We started underground because many people were in the closet and we had to protect their identities. My mother assisted us with her home office and internet since internet cafes were very expensive but even more than that, they were not safe. By now our social places had been exposed in the media and so people would wait for us in the night and attack us. This made so many of my friends reject the idea of an organisation and some even stopped coming to the pub where we used to meet to hook up, smoke, play pool. It also caused some relationship fights. But then we experienced a turning point when 6months after the formation of our organisation on december 8th the country woke up to news of a teenage student suicide in one of the government girls schools because the parents and teachers had caned her at school assembly due to rumors that she was a lesbian. The girl – Paula – decided to end her life in her dormitory out of embarrassment and shame. It reminded me of the same canes to which I was subjected at school assembly when I was growing up. This was the end of our underground work. Just 6months into political activism we introduced ourselves to the country and condemned the events that surrounded Paula’s tragic death.
Since then My life has become a roller coaster from being evicted from houses, to physical attacks, to rescuing people who have been arrested to traveling the world to tell the stories of so many Uganda lgbt people, to lobbying governments to burying some of my colleagues who have been denied medical attention, or murdered, or committed suicide, to helping the homeless.
Standing here today to tell my story is one of the things I have been doing for the last 18yrs since I started this work. Sharing our challenges as members of the LGBT community living in very conservative and hostile countries like Uganda. Nevertheless we have also registered a number of successes over the years even if the struggle is still far from over.
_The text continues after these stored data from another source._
(** Reading back what [urlencode] wrote: one field per entry of the dict,
    in order. *)
Lemma query_fields_urlencode (query : list (string * json)) :
  query <> [] -> query_fields (urlencode query) = encoded_field <$> query.
Proof.
  unfold query_fields, urlencode.
  induction query as [|kv [|kv' query] IH]; intros Hne; [done| |].
  - simpl. by rewrite split_free, <- field_partition by apply field_free.
  - change (join "&" ((λ kv, quote_plus kv.1 +:+ "=" +:+ quote_plus (str kv.2))
              <$> kv :: kv' :: query))
      with ((quote_plus kv.1 +:+ "=" +:+ quote_plus (str kv.2)) +:+
            String "&" (join "&" ((λ kv, quote_plus kv.1 +:+ "=" +:+ quote_plus (str kv.2))
              <$> kv' :: query))).
    rewrite split_app_sep by apply field_free.
    rewrite fmap_cons, field_partition, IH by done. reflexivity.
Qed.

End Urlencode.

Section AdapterRequests.
Context `{PyLib}.

Lemma unwrap_log (field : string) (data : Response) (srv : Server) :
  ((lift (Response_json data) ≫= λ data_json, lift (getitem data_json field))
     srv).1 = [].
Proof.
  destruct (Response_json data) as [j|e]; [|done].
  by rewrite lift_return_bind.
Qed.

(** C2, amended: seven parameters, not six.  For every cube holding the
    five keys and every latitude and longitude, [get_phenometrics] issues
    one GET request whose URL is the base URL, [/phenometrics?] and a query
    string with exactly the seven fields collection, band, start_date,
    end_date, freq, latitude, longitude, in this order and with the quoted
    text of their values. *)
Theorem get_phenometrics_query_parameters (url : string)
    (cube latitude longitude : json) (srv : Server) (c b s e f : json) :
  getitem cube "collection" = Return c -> getitem cube "band" = Return b ->
  getitem cube "start_date" = Return s -> getitem cube "end_date" = Return e ->
  getitem cube "freq" = Return f ->
  exists qs : string,
    (get_phenometrics url cube latitude longitude srv).1
    = [{| req_method := GET; req_url := url +:+ "/phenometrics?" +:+ qs;
          req_params := []; req_json := None |}]
    /\ query_fields qs
       = [("collection", quote_plus (str c)); ("band", quote_plus (str b));
          ("start_date", quote_plus (str s)); ("end_date", quote_plus (str e));
          ("freq", quote_plus (str f));
          ("latitude", quote_plus (str latitude));
          ("longitude", quote_plus (str longitude))]
    /\ (query_fields qs).*1
       = ["collection"; "band"; "start_date"; "end_date"; "freq"; "latitude";
          "longitude"]
    /\ length (query_fields qs) = 7%nat.
Proof.
  intros Hc Hb Hs He Hf.
  eexists. rewrite (get_phenometrics_run _ _ _ _ _ _ _ _ _ _ Hc Hb Hs He Hf).
  unfold requests_get. rewrite send_bind. split.
  - destruct (srv _); [done|]. cbn [fst]. by rewrite unwrap_log.
  - rewrite query_fields_urlencode by done. done.
Qed.

(** C3.  Whenever the server answers the request of [get_phenometrics] with
    a JSON object that has a [result] field, the operation returns exactly
    the value of that field. *)
Theorem get_phenometrics_returns_result (url : string)
    (cube latitude longitude : json) (srv : Server) (rq : Request)
    (data : Response) (m : gmap string json) (v : json) :
  (get_phenometrics url cube latitude longitude srv).1 = [rq] ->
  srv rq = Responded data ->
  json_doc data = Some (JObj m) ->
  m !! "result" = Some v ->
  (get_phenometrics url cube latitude longitude srv).2 = Return v.
Proof.
  intros Hlog Hsrv Hdoc Hres.
  destruct (getitem cube "collection") as [c|?] eqn:Hc;
    [|by unfold get_phenometrics in Hlog; rewrite Hc in Hlog].
  destruct (getitem cube "band") as [b|?] eqn:Hb;
    [|by unfold get_phenometrics in Hlog;
         rewrite Hc, lift_return_bind, Hb in Hlog].
  destruct (getitem cube "start_date") as [s|?] eqn:Hs;
    [|by unfold get_phenometrics in Hlog;
         rewrite Hc, lift_return_bind, Hb, lift_return_bind, Hs in Hlog].
  destruct (getitem cube "end_date") as [e|?] eqn:He;
    [|by unfold get_phenometrics in Hlog;
         rewrite Hc, lift_return_bind, Hb, lift_return_bind, Hs,
           lift_return_bind, He in Hlog].
  destruct (getitem cube "freq") as [f|?] eqn:Hf;
    [|by unfold get_phenometrics in Hlog;
         rewrite Hc, lift_return_bind, Hb, lift_return_bind, Hs,
           lift_return_bind, He, lift_return_bind, Hf in Hlog].
  rewrite (get_phenometrics_run _ _ _ _ _ _ _ _ _ _ Hc Hb Hs He Hf) in Hlog |- *.
  unfold requests_get in *. rewrite send_bind in Hlog |- *.
  destruct (srv {| req_method := GET; req_url := _; req_params := [];
                   req_json := None |}) as [|data'] eqn:Hsrv'.
  - injection Hlog as <-. congruence.
  - cbn [fst snd] in *. rewrite unwrap_log in Hlog. injection Hlog as <-.
    rewrite Hsrv in Hsrv'. injection Hsrv' as <-.
    by rewrite (unwrap_field _ _ _ _ _ Hdoc Hres).
Qed.

End AdapterRequests.

(** The claim of C2 as worded fails on the docstring's example: the query
    string sent has seven fields, not six. *)
Lemma get_phenometrics_query_not_six :
  (@get_phenometrics Sample.lib Example.wcpms_url Example.datacube
     Example.latitude Example.longitude Example.service).1
  = [{| req_method := GET;
        req_url := Example.wcpms_url +:+ "/phenometrics?" +:+ Example.query_string;
        req_params := []; req_json := None |}]
  /\ length (query_fields Example.query_string) <> 6%nat.
Proof. split; [vm_compute; reflexivity | vm_compute; discriminate]. Qed.

Lemma get_phenometrics_query_parameters_witness :
  exists qs : string,
    (@get_phenometrics Sample.lib Example.wcpms_url Example.datacube
       Example.latitude Example.longitude Example.service).1
    = [{| req_method := GET;
          req_url := Example.wcpms_url +:+ "/phenometrics?" +:+ qs;
          req_params := []; req_json := None |}]
    /\ (query_fields qs).*1
       = ["collection"; "band"; "start_date"; "end_date"; "freq"; "latitude";
          "longitude"].
Proof.
  destruct (@get_phenometrics_query_parameters Sample.lib Example.wcpms_url
              Example.datacube Example.latitude Example.longitude
              Example.service (JStr "S2-16D-2") (JStr "NDVI")
              (JStr "2021-01-01") (JStr "2021-12-31") (JStr "16D"))
    as (qs & Hlog & _ & Hnames & _); try reflexivity.
  exists qs. split; assumption.
Defined.

Lemma get_phenometrics_returns_result_witness :
  exists record : json,
    (@get_phenometrics Sample.lib Example.wcpms_url Example.datacube
       Example.latitude Example.longitude Example.service).2 = Return record
    /\ getitem record "sos_v" = Return (JFloat (Q2Qc 7649)).
Proof.
  exists (JObj Example.pm). split; [|reflexivity].
  eapply (@get_phenometrics_returns_result Sample.lib).
  - vm_compute. reflexivity.
  - reflexivity.
  - reflexivity.
  - reflexivity.
Defined.

(** ** Smoothing *)

Lemma length_convolve1d (prev : Qc) (x : list Qc) :
  length (Savgol.convolve1d prev x) = length x.
Proof.
  revert prev. induction x as [|a x IH]; intros prev; simpl; [done|].
  by rewrite IH.
Qed.

Lemma length_fit_edge (x : list Qc) (window_start i : nat) (y : list Qc) :
  length (Savgol.fit_edge x window_start i y) = length y.
Proof.
  unfold Savgol.fit_edge.
  destruct (take 3 (drop window_start x)) as [|? [|? [|? [|? ?]]]]; try done.
  apply length_insert.
Qed.

Lemma length_exact_w3_p1 (x : list Qc) :
  length (Savgol.exact_w3_p1 x) = length x.
Proof.
  unfold Savgol.exact_w3_p1. by rewrite !length_fit_edge, length_convolve1d.
Qed.

Lemma filter_w3_p1_length `{PyLib} (x : list Qc) :
  (3 <= length x)%nat ->
  exists y, Savgol.filter_w3_p1 x = Return y /\ length y = length x.
Proof.
  intros Hn. unfold Savgol.filter_w3_p1.
  destruct (Nat.ltb_spec (length x) 3) as [?|_]; [lia|].
  eexists. split; [reflexivity|].
  by rewrite length_imap, length_exact_w3_p1.
Qed.

Lemma filter_w3_p1_short `{PyLib} (x : list Qc) :
  (length x < 3)%nat -> Savgol.filter_w3_p1 x = Raise ValueError.
Proof.
  intros Hn. unfold Savgol.filter_w3_p1.
  by destruct (Nat.ltb_spec (length x) 3) as [_|?]; [|lia].
Qed.

(** C4.  With method 'savitsky', window 3 and order 1, a series of at least
    three values is smoothed into a series of the same length, and a shorter
    series makes the call fail (with [ValueError]). *)
Theorem smooth_timeseries_length `{PyLib} (ts : list Qc) :
  ((3 <= length ts)%nat ->
   exists smooth_ts, smooth_timeseries ts "savitsky" 3 1 = Return smooth_ts
                     /\ length smooth_ts = length ts)
  /\ ((length ts < 3)%nat ->
      smooth_timeseries ts "savitsky" 3 1 = Raise ValueError).
Proof.
  unfold smooth_timeseries, savgol_filter. simpl. split.
  - apply filter_w3_p1_length.
  - apply filter_w3_p1_short.
Qed.

Lemma smooth_timeseries_length_witness :
  let ts := Q2Qc <$> [7649 # 1; 9000 # 1; 5489 # 1] in
  let short := Q2Qc <$> [7649 # 1; 9000 # 1] in
  (exists smooth_ts, @smooth_timeseries Sample.lib ts "savitsky" 3 1 = Return smooth_ts
                     /\ length smooth_ts = 3%nat)
  /\ @smooth_timeseries Sample.lib short "savitsky" 3 1 = Raise ValueError.
Proof.
  intros ts short. split.
  - apply (@smooth_timeseries_length Sample.lib ts). simpl. lia.
  - apply (@smooth_timeseries_length Sample.lib short). simpl. lia.
Defined.

Lemma Qc_of_nat_S (i : nat) : Qc_of_nat (S i) = (Qc_of_nat i + 1)%Qc.
Proof.
  apply Qc_is_canon. unfold Qc_of_nat. simpl. rewrite !Qred_correct.
  unfold Qeq, inject_Z. simpl. lia.
Qed.

Lemma Qc_of_nat_0 : Qc_of_nat 0 = 0%Qc.
Proof. reflexivity. Qed.

Lemma coeffs_third : Savgol.coeffs = ((1 / (1 + 1 + 1))%Qc, (1 / (1 + 1 + 1))%Qc, (1 / (1 + 1 + 1))%Qc).
Proof. unfold Savgol.coeffs. repeat f_equal; apply Qc_is_canon; reflexivity. Qed.

Lemma Qc_two : Q2Qc 2 = (1 + 1)%Qc.
Proof. apply Qc_is_canon; reflexivity. Qed.

Lemma Qc_three : Q2Qc 3 = (1 + 1 + 1)%Qc.
Proof. apply Qc_is_canon; reflexivity. Qed.

Lemma convolve1d_lookup (x : list Qc) (prev : Qc) (i : nat) (xi : Qc) :
  x !! i = Some xi ->
  Savgol.convolve1d prev x !! i
  = Some (let '(c0, c1, c2) := Savgol.coeffs in
          c0 * default 0%Qc (x !! S i) + c1 * xi
          + c2 * match i with O => prev | S j => default 0%Qc (x !! j) end)%Qc.
Proof.
  revert prev i. induction x as [|a x IH]; intros prev i Hi; [done|].
  destruct i as [|i]; simpl in *.
  - injection Hi as ->. by destruct x.
  - rewrite (IH a i Hi). by destruct i.
Qed.

Lemma linear_series_lookup (a b : Qc) (n i : nat) :
  (i < n)%nat -> linear_series a b n !! i = Some (a * Qc_of_nat i + b)%Qc.
Proof.
  intros Hi. unfold linear_series.
  by rewrite list_lookup_fmap, lookup_seq_lt.
Qed.

Lemma length_linear_series (a b : Qc) (n : nat) : length (linear_series a b n) = n.
Proof. unfold linear_series. by rewrite length_fmap, length_seq. Qed.

Lemma linear_series_window (a b : Qc) (n k : nat) :
  (k + 3 <= n)%nat ->
  take 3 (drop k (linear_series a b n))
  = [(a * Qc_of_nat k + b)%Qc; (a * Qc_of_nat (S k) + b)%Qc;
     (a * Qc_of_nat (S (S k)) + b)%Qc].
Proof.
  intros Hk. unfold linear_series.
  rewrite <- fmap_drop, <- fmap_take, drop_seq, take_seq.
  replace (3 `min` (n - k))%nat with 3%nat by lia. simpl.
  reflexivity.
Qed.

Ltac Qc_nonzero :=
  repeat split; intros Hz; apply (f_equal this) in Hz; vm_compute in Hz;
  discriminate Hz.

(** The line fitted to three points of a line is that line. *)
Lemma polyfit_line (a c : Qc) :
  Savgol.polyfit c (a + c)%Qc (a + (a + c))%Qc = (a, c).
Proof.
  unfold Savgol.polyfit. rewrite Qc_two, Qc_three. f_equal; field; Qc_nonzero.
Qed.

Lemma fit_edge_linear (a b : Qc) (n k i : nat) (y : list Qc) :
  (k + 3 <= n)%nat -> (i <= 2)%nat ->
  Savgol.fit_edge (linear_series a b n) k i y
  = <[(k + i)%nat := (a * Qc_of_nat (k + i) + b)%Qc]> y.
Proof.
  intros Hk Hi. unfold Savgol.fit_edge. rewrite linear_series_window by done.
  replace (a * Qc_of_nat (S k) + b)%Qc with (a + (a * Qc_of_nat k + b))%Qc
    by (rewrite Qc_of_nat_S; ring).
  replace (a * Qc_of_nat (S (S k)) + b)%Qc
    with (a + (a + (a * Qc_of_nat k + b)))%Qc
    by (rewrite !Qc_of_nat_S; ring).
  rewrite polyfit_line. unfold Savgol.polyval. cbn [fst snd]. f_equal.
  fold (Qc_of_nat i).
  destruct i as [|[|[|i]]]; [| | |lia].
  - replace (k + 0)%nat with k by lia. rewrite Qc_of_nat_0. ring.
  - replace (k + 1)%nat with (S k) by lia. rewrite !Qc_of_nat_S, Qc_of_nat_0. ring.
  - replace (k + 2)%nat with (S (S k)) by lia.
    rewrite !Qc_of_nat_S, Qc_of_nat_0. ring.
Qed.

(** Between the two ends, the weighted sum of three neighbours on a line is
    the middle one. *)
Lemma convolve1d_linear (a b : Qc) (n i : nat) :
  (S (S i) < n)%nat ->
  Savgol.convolve1d 0%Qc (linear_series a b n) !! S i
  = Some (a * Qc_of_nat (S i) + b)%Qc.
Proof.
  intros Hi.
  rewrite (convolve1d_lookup _ _ _ _ (linear_series_lookup a b n (S i) ltac:(lia))).
  rewrite !linear_series_lookup by lia. rewrite coeffs_third. cbn [default].
  rewrite !Qc_of_nat_S. unfold id. f_equal. field. Qc_nonzero.
Qed.

(** In exact arithmetic the filter returns a series that lies on a line,
    [values[i] = a * i + b], unchanged.  What scipy returns differs from it
    by the rounding error of its float64 computation. *)
Lemma exact_w3_p1_linear (a b : Qc) (n : nat) :
  (3 <= n)%nat ->
  Savgol.exact_w3_p1 (linear_series a b n) = linear_series a b n.
Proof.
  intros Hn. unfold Savgol.exact_w3_p1. rewrite length_linear_series.
  rewrite !fit_edge_linear by lia.
  replace (n - 3 + 2)%nat with (n - 1)%nat by lia. rewrite Nat.add_0_r.
  apply list_eq. intros i.
  destruct (decide (i = n - 1)%nat) as [->|Hlast].
  { rewrite list_lookup_insert_eq, linear_series_lookup by
      (rewrite ?length_insert, ?length_convolve1d, ?length_linear_series; lia).
    done. }
  rewrite list_lookup_insert_ne by done.
  destruct i as [|i].
  { rewrite list_lookup_insert_eq, linear_series_lookup by
      (rewrite ?length_convolve1d, ?length_linear_series; lia).
    done. }
  rewrite list_lookup_insert_ne by done.
  destruct (decide (S i < n)%nat) as [Hi|Hi].
  - rewrite convolve1d_linear, linear_series_lookup by lia. done.
  - rewrite !lookup_ge_None_2
      by (rewrite ?length_convolve1d, ?length_linear_series; lia).
    done.
Qed.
But I take this opportunity of addressing you all today to make one major call for support. You have the ability and the resources to support so many social justice movements around the round through proposing resolutions, requesting country visits and sharing resources. I ask you to use your resources to hold Governments accountable. Uphold the Universal Declaration, impose sanctions to end this war.
Learn about other social justice movements, follow our social media, and be informed so that you will know how best to do good instead of harm.
Dont be selective in what you fight for. Fight against all injustices.
There is no peace for you if there is no peace for me.